Objective Function: P = x + y
Constraint =
200x+100y≤5000
25x+50y≤1000
Non-Negativity Constraints: x, y ≥ 0
(0,20) = 1 (0) +1 (20) = 20
(20,10) = 1 (20) + 1(10) = 30
(25,0) = 1 (25) + 1(0) = 25
Business Analysis of the Problem:
The coordinate is (20,10) will give the highest number of cakes of 30 pcs. The decision is create
20 one kind of cake and 10 another kind of cake.
Problem 5:
You’re on a special diet and know that your daily requirement of five nutrients is 60 milligrams of
vitamin C, 1,000 milligrams of calcium, 18 milligrams of iron, 20 milligrams of niacin, and 360
milligrams of magnesium. You have two supplements to choose from: Vega Vita and Happy Health.
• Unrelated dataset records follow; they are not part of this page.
Definition s3_get_bucket (bucket_name : string) : U S string :=
  fun h =>
    match get_bucket bucket_name (s3 h) with
    | (inr bucket, s') =>
        (Returned bucket, {| cwd := cwd h; s3 := s' |}, [GetBucket bucket_name])
    | (inl x, s') =>
        (Raised x, {| cwd := cwd h; s3 := s' |}, [GetBucket bucket_name])
    end.

(** [k = S3Key(bucket); k.key = key; k.set_contents_from_filename(filename)] *)
Definition s3_put (bucket key filename : string) : U S unit :=
  fun h =>
    match set_contents_from_filename bucket key (cwd h) filename (s3 h) with
    | (None, s') =>
        (Returned tt, {| cwd := cwd h; s3 := s' |},
         [SetContentsFromFilename bucket key (cwd h) filename])
    | (Some x, s') =>
        (Raised x, {| cwd := cwd h; s3 := s' |},
         [SetContentsFromFilename bucket key (cwd h) filename])
    end.

(** [Pipeline.upload]; [dirpath] is the attribute [self.dirpath] and [walk]
    the triples (root, dirs, files) that [os.walk('.')] yields there. *)
Definition Pipeline_upload (self : Pipeline) (dirpath : string)
  (walk : list (string * list string * list string)) : U S unit :=
  ubind (ulift (uri <- py_getitem (values self) "myS3InputDir" ;;
                bucket_and_path uri)) (fun '(bucket_path, input_dir) =>
  ubind (s3_get_bucket bucket_path) (fun bucket =>
  cd dirpath
    (ufor walk (fun '(root, dirs, files) =>
       ufor files (fun f =>
         s3_put bucket (path_join_all input_dir [root; f])
                (path_join root f)))))).

End Upload.

(** The keys and file names of the uploads of a walk, in order. *)
Definition uploads (input_dir : string)
  (walk : list (string * list string * list string)) : list (string * string) :=
  flat_map (fun '(root, dirs, files) =>
              map (fun f => (path_join_all input_dir [root; f], path_join root f))
                  files) walk.

Section Sent.

Context {S : Type} `{S3Connection S}.

(** The service takes each of the files in turn. *)
Inductive sent (bucket cwd : string) : list (string * string) -> S -> S -> Prop :=
| sent_nil s : sent bucket cwd [] s s
| sent_cons key filename rest s s1 s2 :
    set_contents_from_filename bucket key cwd filename s = (None, s1) ->
    sent bucket cwd rest s1 s2 ->
    sent bucket cwd ((key, filename) :: rest) s s2.

End Sent.

Definition put_events (bucket cwd : string) (items : list (string * string))
  : list s3_event :=
  map (fun '(key, filename) => SetContentsFromFilename bucket key cwd filename)
      items.

(** *** A simulated bucket store *)

(** The objects stored, newest first, and the local files that cannot be
    read. *)
Record store : Type := {
  objects : list (string * string * string);
  unreadable : list string
}.

#[export] Instance sim_s3 : S3Connection store := {
  get_bucket := fun bucket_name s =>
    if String.eqb bucket_name ""
    then (inl (S3ResponseError 404 "Not Found"), s)
    else (inr bucket_name, s);
  set_contents_from_filename := fun bucket key cwd filename s =>
    if existsb (String.eqb filename) (unreadable s)
    then (Some (IOError filename), s)
    else (None, {| objects := (bucket, key, path_join cwd filename) :: objects s;
                   unreadable := unreadable s |})
}.

(** A file system with a home directory and one pipeline directory in it. *)
#[export] Instance sim_fs : FileSystem := {
  chdir_from := fun cwd path =>
    let d := path_join cwd path in
    if existsb (String.eqb d) ["/home/etl"; "/home/etl/pipelines/nightly"]
    then Some d else None
}.

Definition example_walk : list (string * list string * list string) :=
  [(".", ["tasks"], ["run"; "values.json"]);
   ("./tasks", [], ["task.sh"])].

Definition uploading : Pipeline :=
  {| definition := hourly_copy;
     unique_id := PStr "unique_id";
     values := PDict [("myStartDateTime", PStr "2026-01-01T00:00:00");
                      ("mySchedulePeriod", PStr "1 days");
                      ("myS3InputDir",
                       PStr "s3://example-bucket/pipelayer-test/inputs")];
     name := PStr "nightly";
     description := PNone |}.

(** ** Looking up a registered pipeline *)

(** [self.pipelines[key]] *)
Fixpoint pipelines_get (key : pyval) (items : list (pyval * Pipeline))
  : option Pipeline :=
  match items with
  | [] => None
  | (k, p) :: rest => if py_eqb key k then Some p else pipelines_get key rest
  end.

(** The values that JSON gives for a name and that a dict takes as a key. *)
Definition scalar (v : pyval) : bool :=
  match v with
  | PNone | PBool _ | PInt _ | PStr _ => true
  | _ => false
  end.

(** ** Validation records *)

(** The log records of one loop of [_log_validation_messages]. *)
Definition log_records (lvl : level) (header : string)
  (containers : list (pyval * list pyval)) : list event :=
  flat_map (fun '(id, messages) =>
              Logging lvl (PStr header) [id]
              :: map (fun m => Logging lvl m []) messages)
           containers.

(** A container of a validation response, with its id and its messages
    under [inner]. *)
Definition container_of (inner : string) (c : pyval * list pyval) : pyval :=
  PDict [("id", fst c); (inner, PList (snd c))].

Definition is_validate (e : event) : bool :=
  match e with ValidatePipelineDefinition _ _ _ _ => true | _ => false end.

(** A collection whose first pipeline is the one that does not validate. *)
Definition unsound_first : Pipelayer :=
  {| template := hourly_copy;
     pipelines := [(PStr "broken", broken); (PStr "nightly", nightly)] |}.

(** A log record, as opposed to a call or a print. *)
Definition is_log (e : event) : bool :=
  match e with Logging _ _ _ => true | _ => false end.

(** A service that hands out an identifier and then describes no pipeline
    under it. *)
Definition undescribing : DataPipelineConnection unit := {|
  create_pipeline := fun _ _ _ s => (PDict [("pipelineId", PStr "df-0001")], s);
  describe_pipelines := fun _ s => (PDict [("pipelineDescriptionList", PList [])], s);
  get_pipeline_definition := fun _ s => (hourly_copy, s);
  validate_pipeline_definition := fun _ _ _ _ s => (PDict [], s);
  put_pipeline_definition := fun _ _ _ _ s => (PDict [], s);
  activate_pipeline := fun _ s => (PNone, s);
  delete_pipeline := fun _ s => (PNone, s)
|}.

(** The puts of [upload], one after the other. *)
Definition put_all {S : Type} `{S3Connection S} (bucket : string)
  (items : list (string * string)) : U S unit :=
  ufor items (fun '(key, filename) => s3_put bucket key filename).

(** A walk as [os.walk('.')] yields it: roots that are relative, not empty
    and without a final slash, and file names that are relative. *)
Definition walk_entry_ok (entry : string * list string * list string) : Prop :=
  let '(root, dirs, files) := entry in
  root <> EmptyString /\ starts_with_slash root = false /\
  ends_with_slash root = false /\
  Forall (fun f => starts_with_slash f = false) files.

Definition plain_store : store := {| objects := []; unreadable := [] |}.

Definition store_without_values : store :=
  {| objects := []; unreadable := ["./values.json"] |}.

(** The same pipeline with an input directory given without scheme or
    bucket. *)
Definition uploading_nowhere : Pipeline :=
  {| definition := definition uploading;
     unique_id := unique_id uploading;
     values := PDict [("myS3InputDir", PStr "pipelayer-test/inputs")];
     name := name uploading;
     description := description uploading |}.

Definition etl_home (s : store) : host store :=
  {| cwd := "/home/etl"; s3 := s |}.

(** * Properties *)

(** ** Computations against the service *)

Section MonadLaws.

Context {R : Type}.

Lemma mbind_assoc {A B C : Type} (m : M R A) (f : A -> M R B) (g : B -> M R C) r :
  mbind (mbind m f) g r = mbind m (fun a => mbind (f a) g) r.
Proof.
  unfold mbind.
  destruct (m r) as [[[a | e | ] r1] e1]; try reflexivity.
  destruct (f a r1) as [[[b | e | ] r2] e2]; try reflexivity.
  destruct (g b r2) as [[o r3] e3].
  now rewrite app_assoc.
Qed.

Lemma mbind_ext {A B : Type} (m : M R A) (f g : A -> M R B) r :
  (forall a r', f a r' = g a r') -> mbind m f r = mbind m g r.
Proof.
  intros E. unfold mbind.
  destruct (m r) as [[[a | e | ] r1] e1]; try reflexivity.
  now rewrite E.
Qed.

Lemma mbind_mret {A B : Type} (a : A) (f : A -> M R B) r :
  mbind (mret a) f r = f a r.
Proof.
  unfold mbind, mret. now destruct (f a r) as [[o r1] e1].
Qed.

Lemma mbind_returns {A B : Type} (m : M R A) (f : A -> M R B) r a r1 evs :
  m r = (Ret a, r1, evs) ->
  mbind m f r = (fst (fst (f a r1)), snd (fst (f a r1)), evs ++ snd (f a r1)).
Proof.
  intros E. unfold mbind. rewrite E. now destruct (f a r1) as [[o r2] e2].
Qed.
Vega Vita costs 20 cents per tablet, and Happy Health costs 30 cents per tablet. Vega Vita contains
20 milligrams of vitamin C, 500 milligrams of calcium, 9 milligrams of iron, 2 milligrams of niacin,
and 60 milligrams of magnesium. Happy Health contains 30 milligrams of vitamin C, 250 milligrams
of calcium, 2 milligrams of iron, 10 milligrams of niacin, and 90 milligrams of magnesium. How
many of each tablet should you take each day to meet your minimum requirements while
spending the least amount of money?
A good way to organize this is to make a chart or table listing the requirements, costs, and amount
of nutrients in each tablet.
With all the information organized into the table, it’s time to solve for the number of tablets that
will minimize your cost using linear programming.
Answer:
Let x = be the number of vega vital and let y= be the number of happy health.
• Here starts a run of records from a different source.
(** * Browser performance metrics: entry draining, span synthesis, finalization

    A shallow embedding of
    [packages/browser-utils/src/metrics/browserMetrics.ts]: the module-level
    session state ([_performanceCursor], [_measurements], [_lcpEntry],
    [_clsEntry]), the web-vital callbacks, [addPerformanceEntries] with its
    helpers, and the callbacks of [startTrackingLongTasks],
    [startTrackingLongAnimationFrames] and [startTrackingInteractions].

    JavaScript numbers are IEEE 754 binary64 values and are modelled by the
    primitive type [float]; JavaScript objects used as dictionaries are finite
    maps with string keys.  A JavaScript string is modelled by the string with
    the same code units, one character per code unit; the strings covered are
    those whose code units are below 256.  The module state is threaded through a small
    state-and-trace monad whose trace records the calls made on the tracing
    layer ([startAndEndSpan], [setMeasurement], [span.setAttribute]). *)

From Stdlib Require Import ZArith Floats Ascii.
From stdpp Require Import base option list strings pretty gmap.

Set Warnings "-inexact-float".

(** ** JavaScript number and string primitives used by the source *)

Module JS.

Definition isNaN (x : float) : bool := negb (x =? x)%float.

(** [ToBoolean] on a number: [+0], [-0] and [NaN] are falsy. *)
Definition truthy (x : float) : bool :=
  negb (x =? 0)%float && negb (isNaN x).

(** [ToBoolean] on an optional number ([undefined] is falsy). *)
Definition truthy_opt (x : option float) : bool :=
  match x with Some v => truthy v | None => false end.

(** [ToBoolean] on an optional string ([undefined] and [''] are falsy). *)
Definition truthy_str (x : option string) : bool :=
  match x with Some s => negb (String.eqb s "") | None => false end.

(** [ToNumber(undefined)] is [NaN]. *)
Definition toNumber (x : option float) : float := default nan x.

(** [Math.max] of two numbers: [NaN] if either is, and [+0] above [-0]. *)
Definition Math_max (x y : float) : float :=
  if isNaN x || isNaN y then nan
  else if (x <? y)%float then y
  else if (y <? x)%float then x
  else if get_sign x then y else x.

(** [a || b] on an optional string and a string. *)
Definition or_else (a : option string) (b : string) : string :=
  match a with
  | Some s => if String.eqb s "" then b else s
  | None => b
  end.

(** [x !== y] on numbers. *)
Definition strict_neq (x y : float) : bool := negb (x =? y)%float.

(** [Array.prototype.slice(begin)]. *)
Definition slice {A} (l : list A) (begin : Z) : list A :=
  let len := Z.of_nat (length l) in
  let k := if (begin <? 0)%Z then Z.max (len + begin) 0 else begin in
  drop (Z.to_nat k) l.

(** [s.includes(sub)]. *)
Definition includes (s sub : string) : bool :=
  bool_decide (is_Some (String.index 0 sub s)).

(** [s.replace(pat, '')] with a string pattern: the first occurrence only. *)
Definition replace_first_empty (s pat : string) : string :=
  match String.index 0 pat s with
  | Some i =>
      String.substring 0 i s +:+
      String.substring (i + String.length pat)
                       (String.length s - (i + String.length pat)) s
  | None => s
  end.

(** [s.split(sep).pop()] for a one-character separator: what follows the
    last separator, or all of [s] when there is none. *)
Fixpoint split_pop_from (sep : ascii) (s cur : string) : string :=
  match s with
  | EmptyString => cur
  | String a r =>
      if Ascii.eqb a sep then split_pop_from sep r r
      else split_pop_from sep r cur
  end.
Definition split_pop (sep : ascii) (s : string) : string :=
  split_pop_from sep s s.

(** [s.trim()].  Of the white space and line terminator code units that
    [trim] removes, those below 256 are U+0009 to U+000D, U+0020 and
    U+00A0. *)
Definition is_space (a : ascii) : bool :=
  let n := nat_of_ascii a in
  (n =? 32)%nat || (n =? 160)%nat || ((9 <=? n)%nat && (n <=? 13)%nat).
Fixpoint trimStart (s : string) : string :=
  match s with
  | String a r => if is_space a then trimStart r else s
  | EmptyString => EmptyString
  end.
Definition trim (s : string) : string :=
  String.rev (trimStart (String.rev (trimStart s))).

(** [s.startsWith(p)]. *)
Fixpoint startsWith (s p : string) {struct p} : bool :=
  match p with
  | EmptyString => true
  | String a p' =>
      match s with
      | String b s' => Ascii.eqb a b && startsWith s' p'
      | EmptyString => false
      end
  end.

(** [s.slice(0, n)]: the first [n] code units. *)
Definition slice_prefix (n : nat) (s : string) : string :=
  String.substring 0 n s.

End JS.

(** ** Span options

    Attribute values are strings, numbers or booleans. *)

Inductive AttrValue :=
| AStr (s : string)
| ANum (x : float)
| ABool (b : bool).

(** The options handed to [startAndEndSpan] and [startInactiveSpan]. *)
Record SpanOptions := {
  span_name : string;
  span_op : string;
  span_attributes : gmap string AttrValue
}.

(** ** Collaborators outside this module

    DOM elements, the helpers imported from [@sentry/utils] and
    [@sentry/core], and [isMeasurementValue] of [./utils], whose body is
    outside the file embedded here, are parameters of the development. *)

Class Collaborators := {
  Element : Type;
  (** [htmlTreeAsString(elem)] *)
  htmlTreeAsString : option Element -> string;
  (** [getComponentName(elem)] *)
  getComponentName : option Element -> option string;
  (** [parseUrl(url)], of which [protocol] and [host] are read *)
  parseUrl : string -> option string * option string;
  (** [String(n)] and a number inside a template literal *)
  numberToString : float -> string;
  (** whether [startInactiveSpan({ startTime, ...options })] hands back a span *)
  startInactiveSpan : SpanOptions -> float -> bool;
  (** [isMeasurementValue(value)], on a value that may be [undefined] *)
  isMeasurementValue : option float -> bool
}.

(** Modelled from the spec: [msToSec], defined in [./utils] outside the file
    embedded here; the spec converts a value of 50 ms to 0.05 s. *)
Definition msToSec (time : float) : float := (time / 1000)%float.

(** The attribute key that [@sentry/core] exports under this name. *)
Definition SEMANTIC_ATTRIBUTE_SENTRY_ORIGIN : string := "sentry.origin".
Definition MAX_INT_AS_BYTES : float := 2147483647%float.

(** ** Data model *)

Section BrowserMetrics.
Context `{Collaborators}.

(** A performance entry as the source reads it, a [Record<string, any>]:
    the four properties every entry has, and the further numeric and string
    properties looked up by key. *)
Record PerformanceEntry := {
  entryType : string;
  name : string;
  startTime : float;
  duration : float;
  numProps : gmap string float;
  strProps : gmap string string
}.

(** [PerformanceEventTiming], delivered to the interaction handler. *)
Record PerformanceEventTiming := {
  event_name : string;
  event_startTime : float;
  event_duration : float;
  event_target : option Element
}.

(** The navigation entry as [getNavigationEntry()] returns it. *)
Record PerformanceNavigationTiming := {
  requestStart : float;
  responseStart : float
}.

Record LargestContentfulPaint := {
  lcp_element : option Element;
  lcp_id : string;
  lcp_url : string;
  lcp_size : float
}.

(** A [LayoutShift]: its [sources], each with a [node]. *)
Record LayoutShift := {
  sources : option (list (option Element))
}.

(** What a web-vital callback receives. *)
Record Metric (E : Type) := {
  metric_value : float;
  metric_entries : list E
}.
Arguments metric_value {E} _.
Arguments metric_entries {E} _.

Record Measurement := {
  value : float;
  unit_ : string
}.

(** [spanToJSON(span)], of which [op] and [start_timestamp] are read. *)
Record SpanJSON := {
  op : option string;
  start_timestamp : option float
}.

Record AddPerformanceEntriesOptions := {
  recordClsOnPageloadSpan : bool
}.

Record NetworkInformation := {
  effectiveType : option string;
  connection_type : option string;
  rtt : option float
}.

Record Navigator := {
  connection : option NetworkInformation;
  deviceMemory : option float;
  hardwareConcurrency : option float
}.

(** The host environment at the time of a call. *)
Record Host := {
  (** [performance.getEntries()]; [None] without a Performance API *)
  performance_getEntries : option (list PerformanceEntry);
  browserPerformanceTimeOrigin : option float;
  getNavigationEntry : option PerformanceNavigationTiming;
  getActivationStart : float;
  (** [getVisibilityWatcher().firstHiddenTime] *)
  firstHiddenTime : float;
  (** [WINDOW.navigator] *)
  navigator : option Navigator;
  (** [WINDOW.location.origin] *)
  location_origin : string
}.

(** The module-level variables. *)
Record Session := {
  _performanceCursor : Z;
  _measurements : gmap string Measurement;
  _lcpEntry : option LargestContentfulPaint;
  _clsEntry : option LayoutShift
}.

Definition initialSession : Session :=
  {| _performanceCursor := 0; _measurements := ∅;
     _lcpEntry := None; _clsEntry := None |}.

(** The calls made on the tracing layer, each recorded with its arguments:
    [startAndEndSpan], [setMeasurement], [span.setAttribute],
    [startInactiveSpan] and [span.end]. *)
Inductive Effect :=
| StartAndEndSpan (startTimestamp endTimestamp : float) (ctx : SpanOptions)
| SetMeasurement (name : string) (value : float) (unit_ : string)
| SetAttribute (key : string) (value : AttrValue)
| StartInactiveSpan (ctx : SpanOptions) (startTime : float)
| SpanEnd (ctx : SpanOptions) (endTimestamp : float).


(** ** The state-and-trace monad *)

Definition M (A : Type) : Type := Session -> A * Session * list Effect.

#[global] Instance M_ret : MRet M := fun _ a s => (a, s, []).
#[global] Instance M_bind : MBind M := fun _ _ f m s =>
  let '(a, s1, w1) := m s in
  let '(b, s2, w2) := f a s1 in
  (b, s2, w1 ++ w2).

Definition emit (e : Effect) : M unit := fun s => (tt, s, [e]).
Definition gets {A} (f : Session -> A) : M A := fun s => (f s, s, []).
Definition modify (f : Session -> Session) : M unit := fun s => (tt, f s, []).
Definition when (b : bool) (m : M unit) : M unit := if b then m else mret tt.

Fixpoint forEach {A} (l : list A) (f : A -> M unit) : M unit :=
  match l with
  | [] => mret tt
  | x :: r => f x ;; forEach r f
  end.

Definition valueOf {A} (r : A * Session * list Effect) : A := r.1.1.
Definition stateOf {A} (r : A * Session * list Effect) : Session := r.1.2.
Definition effectsOf {A} (r : A * Session * list Effect) : list Effect := r.2.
Objective Function: Z = 0.20x + 0.30y
20x + 30y ≥ 60
500x + 250y ≥ 1000
9x + 2y ≥ 18
2x + 10y ≥ 20
60x+90y≥ 360
Non-Negativity Constraints: x, y ≥ 0
Round up to whole number:
(2,4) = 0.20 (2) + 0.30 (4) = $1.60
(5.2) = 0.20 (5) + 0.30 (2) = $1.60
(0.9) = 0.20 (0) + 0.30 (9) = $2.70
(10,0) = 0.20 (10) + 0.30 (0) = $2.00
Business Analysis of the Problem:
There are two coordinate that satisfy the problem, (2,4) and (5,2) will give the minimize cost of
$1.60 . The decision is created 2 vega vita and 4 happy health or 5 vega vita and 2 happy health.